SOURCE MATERIAL -
(* ===== verification/Network.v ===== *)
(** * What the system promises, and what the loops of tcp.hpp make of it

    Assumptions on the system calls, each a class of its own that only the
    theorems that need it mention: [PosixSpec] bounds the counts of [send] and
    [recv]; [FiniteSignals] says that only finitely many calls are
    interrupted; [SocketStreams] relates a socket to the byte streams of its
    connection, however they are segmented; [FdTracking] says which
    descriptors are open. *)
From S2P Require Import Prelude Reader Framing Tcp.

Definition interrupted (r : sysret) : bool := (sr_val r <? 0)%Z && (sr_errno r =? EINTR)%Z.

Class PosixSpec (W : Type) `{P : Posix W} : Prop := {
  send_bound fd data flags w r w' :
    sys_send fd data flags w = (r, w') -> (sr_val r <= Z.of_nat (length data))%Z;
  recv_bound fd n flags w r data w' :
    sys_recv fd n flags w = ((r, data), w') ->
    length data = Z.to_nat (sr_val r) /\ (sr_val r <= Z.of_nat n)%Z;
}.

(** The calls that neither make nor close a descriptor. *)
Inductive io_step {W : Type} `{P : Posix W} : W -> W -> Prop :=
| step_getfl fd w : io_step w (snd (sys_fcntl_getfl fd w))
| step_setfl fd flags w : io_step w (snd (sys_fcntl_setfl fd flags w))
| step_connect fd address w : io_step w (snd (sys_connect fd address w))
| step_poll fd events timeout w : io_step w (snd (sys_poll fd events timeout w))
| step_getsockopt fd w : io_step w (snd (sys_getsockopt_error fd w))
| step_setsockopt fd option tv w : io_step w (snd (sys_setsockopt_timeout fd option tv w))
| step_send fd data flags w : io_step w (snd (sys_send fd data flags w))
| step_recv fd n flags w : io_step w (snd (sys_recv fd n flags w))
| step_clock w : io_step w (snd (system_clock_now w)).
(** What the state says of a value is a hypothesis. *)
Lemma spends_pre {A} (phi : Prop) (m : M W A) (Pre : W -> Prop) k Post :
  (forall w, Pre w -> phi) -> (phi -> spends (fun _ => True) k m Post) -> spends Pre k m Post.
Proof. intros Hp Hm w Hw. by apply (Hm (Hp w Hw)). Qed.

Lemma spends_ext {A} (m n : M W A) Pre k Post :
  (forall w, m w = n w) -> spends Pre k n Post -> spends Pre k m Post.
Proof. intros E Hn w Hw. rewrite E. by apply Hn. Qed.

Lemma spends_if {A} (b : bool) (m n : M W A) Pre k Post :
  (b = true -> spends Pre k m Post) -> (b = false -> spends Pre k n Post) ->
  spends Pre k (if b then m else n) Post.
Proof. destruct b; auto. Qed.

Lemma spends_try {A} k1 (m h : M W A) Pre k Post :
  k1 <= k -> spends Pre k1 m Post -> spends (fun _ => True) (k - k1) h Post ->
  spends Pre k (try_catch_all m h) Post.
Proof.
  intros Hk Hm Hh w Hw. specialize (Hm w Hw). unfold try_catch_all.
  destruct (m w) as [[a|e| |] w1]; try done; [destruct Hm; split; [lia|done]|].
  specialize (Hh w1 I). destruct (h w1) as [[]]; try done; [destruct Hh; split; [lia|done]|lia].
Qed.

(** What a destructor takes is spent after the scope. *)
Definition releases (k : Z) (release : W -> W) : Prop :=
  forall w, potential (release w) <= potential w + k.

Lemma spends_with {A} k2 release (m : M W A) Pre k (Post : A -> Prop) :
  0 <= k2 -> releases k2 release -> spends Pre (k - k2) m (fun a _ => Post a) ->
  spends Pre k (with_destructor release m) (fun a _ => Post a).
Proof.
  intros Hk Hr Hm w Hw. specialize (Hm w Hw). unfold with_destructor.
  destruct (m w) as [[a|e| |] w1]; try done; specialize (Hr w1); [destruct Hm; split; [lia|done]|lia].
Qed.

Lemma spends_unwind {A} k2 release (m : M W A) Pre k Post :
  0 <= k2 -> releases k2 release -> spends Pre (k - k2) m Post ->
  spends Pre k (on_unwind release m) Post.
Proof.
  intros Hk Hr Hm w Hw. specialize (Hm w Hw). unfold on_unwind.
  destruct (m w) as [[a|e| |] w1]; try done; [destruct Hm; split; [lia|done]|].
  specialize (Hr w1). lia.
Qed.

(** A computation that keeps every bound on the potential spends nothing. *)
Lemma keeps_spends {A} u f (m : M W A) (Pre : W -> Prop) k (Q : A -> Prop) :
  0 <= k -> (forall b, keeps u f (fun w => potential w <= b) m Q) ->
  spends Pre k m (fun a _ => Q a).
Proof.
  intros Hk Hm w _. specialize (Hm (potential w) w (Z.le_refl _)).
  destruct (m w) as [[]]; try done; [destruct Hm; split; [lia|done]|lia].
Qed.
End spends.

(** A guard that throws costs nothing. *)
Ltac spends_guard := apply spends_if; intros _; [apply spends_throw; lia|].

(** ** The calls *)

Section calls.
Context {W : Type} {P : Posix W} {PS : PosixSpec W} {FS : FiniteSignals W} {TP : TimedPosix W}.
Context (charge : Z).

WORK ITEM - Everything from the line containing "Pre k (Post" through the last line of the listing must be reproduced exactly, and no other line.

FINAL ANSWER -
Lemma spends_with {A} k2 release (m : M W A) Pre k (Post : A -> Prop) :
  0 <= k2 -> releases k2 release -> spends Pre (k - k2) m (fun a _ => Post a) ->
  spends Pre k (with_destructor release m) (fun a _ => Post a).
Proof.
  intros Hk Hr Hm w Hw. specialize (Hm w Hw). unfold with_destructor.
  destruct (m w) as [[a|e| |] w1]; try done; specialize (Hr w1); [destruct Hm; split; [lia|done]|lia].
Qed.

Lemma spends_unwind {A} k2 release (m : M W A) Pre k Post :
  0 <= k2 -> releases k2 release -> spends Pre (k - k2) m Post ->
  spends Pre k (on_unwind release m) Post.
Proof.
  intros Hk Hr Hm w Hw. specialize (Hm w Hw). unfold on_unwind.
  destruct (m w) as [[a|e| |] w1]; try done; [destruct Hm; split; [lia|done]|].
  specialize (Hr w1). lia.
Qed.

(** A computation that keeps every bound on the potential spends nothing. *)
Lemma keeps_spends {A} u f (m : M W A) (Pre : W -> Prop) k (Q : A -> Prop) :
  0 <= k -> (forall b, keeps u f (fun w => potential w <= b) m Q) ->
  spends Pre k m (fun a _ => Q a).
Proof.
  intros Hk Hm w _. specialize (Hm (potential w) w (Z.le_refl _)).
  destruct (m w) as [[]]; try done; [destruct Hm; split; [lia|done]|lia].
Qed.
End spends.

(** A guard that throws costs nothing. *)
Ltac spends_guard := apply spends_if; intros _; [apply spends_throw; lia|].

(** ** The calls *)

Section calls.
Context {W : Type} {P : Posix W} {PS : PosixSpec W} {FS : FiniteSignals W} {TP : TimedPosix W}.
Context (charge : Z).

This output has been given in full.